Sep 17, 2010 8:10 pm

squash2, I just PM'ed you.

Sep 19, 2010 4:28 am

All of the wirehouses have zero training, and ask for impossible hurdles today - it is more revenue generated than asset base. Some of the guys that RR showcased have strange numbers.....11 AUM with 250k production? Hmmm.....that means he is charging 2.5% on products with no or little trail to live on? Like to see his numbers in Year 2. 

The FA who manages 40 million with 250k in income sounds more like reality. But, in 2 years he met with 375 families and converted them to clients.....BS on that too. Overweight dude like that ain't hustling and getting 15 clients a month like clockwork. 

Sep 19, 2010 2:01 pm

The fat guy took over an EDJ office.. so he didn't do anything..

The AGE/Wells guy.. works in his brothers office and sold a lot of VAs(hence the 2.5% calculation)

Sep 19, 2010 11:51 pm

David, that was huge, thank you.

Sep 20, 2010 12:53 pm

[quote=squash2]

The fat guy took over an EDJ office.. so he didn't do anything..

The AGE/Wells guy.. works in his brothers office and sold a lot of VAs(hence the 2.5% calculation)

[/quote]

Or he could be doing a lot of insurance and/or A-shares.

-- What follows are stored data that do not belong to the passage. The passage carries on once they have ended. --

Lemma GenericAfterUpload_outcomes_witness :
  @filesystem.GenericAfterUpload fsfixtures.simpleFs []
     (fsfixtures.state 0 (fsfixtures.header "draft.txt" 10 0 filesystem.MNil)
        fsfixtures.memDriver true)
  = Returned (Some filesystem.ErrFileUploadSessionExisted)
     (fsfixtures.state 0 (fsfixtures.header "draft.txt" 10 0 filesystem.MNil)
        fsfixtures.memDriver true).
Proof.
  pose (s := fsfixtures.state 0 (fsfixtures.header "draft.txt" 10 0 filesystem.MNil)
               fsfixtures.memDriver true).
  destruct (@GenericAfterUpload_outcomes fsfixtures.simpleFs [] s s
              (Some (filesystem.mkFolder 1 "/")) eq_refl) as [Hexists _].
  assert (Hchild : @filesystem.IsChildFileExist fsfixtures.simpleFs
                     (Some (filesystem.mkFolder 1 "/")) "draft.txt" s
                   = Returned (true, Some fsfixtures.draft) s)
    by (vm_compute; reflexivity).
  destruct (Hexists fsfixtures.draft s Hchild) as [Hsession _].
  apply Hsession. discriminate.
Defined.

(** The size of a record after [alter (withSize v)]. *)
Lemma persisted_after_withSize (files : gmap Z filesystem.File) (id v : Z) :
  is_Some (files !! id) ->
  filesystem.Size <$> alter (filesystem.withSize v) id files !! id = Some v.
Proof.
  intros [f Hf]. rewrite lookup_alter. case_decide; [|done]. by rewrite Hf.
Qed.

(** C4. With the header's model pointing to a record that the store holds,
    and the store reachable: [HookChunkUploaded] returns nil and the
    persisted size becomes [AppendStart + Size] of the header, in [uint64]
    arithmetic (the integer sum when it fits in 64 bits), whatever the size
    persisted before, so running it again leaves the same size;
    [HookChunkUploadFailed] returns nil and the persisted size becomes
    [AppendStart]; and [HookChunkUploadFailed] after [HookChunkUploaded],
    with the same [AppendStart] and any chunk size in the header of the
    second call, leaves the persisted size equal to [AppendStart]. *)
Theorem chunk_hooks_persisted_size
    (ctx : filesystem.Context) (s : filesystem.State) (f : filesystem.File) :
  filesystem.Model (filesystem.Header s) = filesystem.MFilePtr (Some f) ->
  filesystem.StoreOnline s = true ->
  is_Some (filesystem.Files s !! filesystem.ID f) ->
  let appendStart := filesystem.AppendStart (filesystem.Header s) in
  let size := filesystem.InfoSize (filesystem.Header s) in
  let id := filesystem.ID f in
  ∃ s1,
    filesystem.HookChunkUploaded ctx s = Returned None s1 ∧
    filesystem.persistedSize s1 id = Some (filesystem.add64 appendStart size) ∧
    (0 ≤ appendStart -> 0 ≤ size -> appendStart + size < 2 ^ 64 ->
       filesystem.persistedSize s1 id = Some (appendStart + size)) ∧
    (∃ s1', filesystem.HookChunkUploaded ctx s1 = Returned None s1' ∧
            filesystem.persistedSize s1' id = Some (filesystem.add64 appendStart size)) ∧
    (∃ s0, filesystem.HookChunkUploadFailed ctx s = Returned None s0 ∧
           filesystem.persistedSize s0 id = Some appendStart) ∧
    (∀ size', ∃ s2,
        (filesystem.SetSize size' ;; filesystem.HookChunkUploadFailed ctx) s1
          = Returned None s2 ∧
        filesystem.persistedSize s2 id = Some appendStart).
Proof.
  intros Hmodel Honline Hrecord appendStart size id. subst appendStart size id.
  unfold filesystem.HookChunkUploaded, filesystem.HookChunkUploadFailed,
    filesystem.modelUpdateSize, filesystem.Info, filesystem.SetSize,
    filesystem.SetModel, filesystem.UpdateSize, filesystem.persistedSize.
  run_monad. rewrite Hmodel, Honline. cbn.
  eexists. split; [reflexivity|]. cbn. rewrite ?Honline. cbn.
  assert (Hrecord' : ∀ v, is_Some (alter (filesystem.withSize v) (filesystem.ID f)
                                     (filesystem.Files s) !! filesystem.ID f)).
  { intros v. destruct Hrecord as [r Hr]. rewrite lookup_alter.
    case_decide; [|done]. rewrite Hr. by eexists. }
  split_and!.
  - by apply persisted_after_withSize.
  - intros Ha Hs Hfit. rewrite persisted_after_withSize by done.
    unfold filesystem.add64. by rewrite Z.mod_small by lia.
  - eexists. split; [reflexivity|]. cbn. by apply persisted_after_withSize.
  - eexists. split; [reflexivity|]. cbn. by apply persisted_after_withSize.
  - intros size'. eexists. split; [reflexivity|]. cbn.
    by apply persisted_after_withSize.
Qed.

That's the thing early on in your career, when you have very few assets, your velocity can realistically be over 1-2%.  But it's just a statistical anomoly due to the low AUM.

And yeah, that EDJ guy?  That was a stupid article - bad editorial work.  He obviously took over an office (or a big GK or retirement).  What they NEED to do (for THAT type of article) is highlight newbies that have done it from scratch purely on their hard work.  Nobody is impressed because you took over someone else's book.

Sep 21, 2010 5:08 am

It makes me laugh when I see guys pontificate over their assets, and I knew damn well they inherited or got handouts when teams left. This industry is one big frikkin joke sometimes.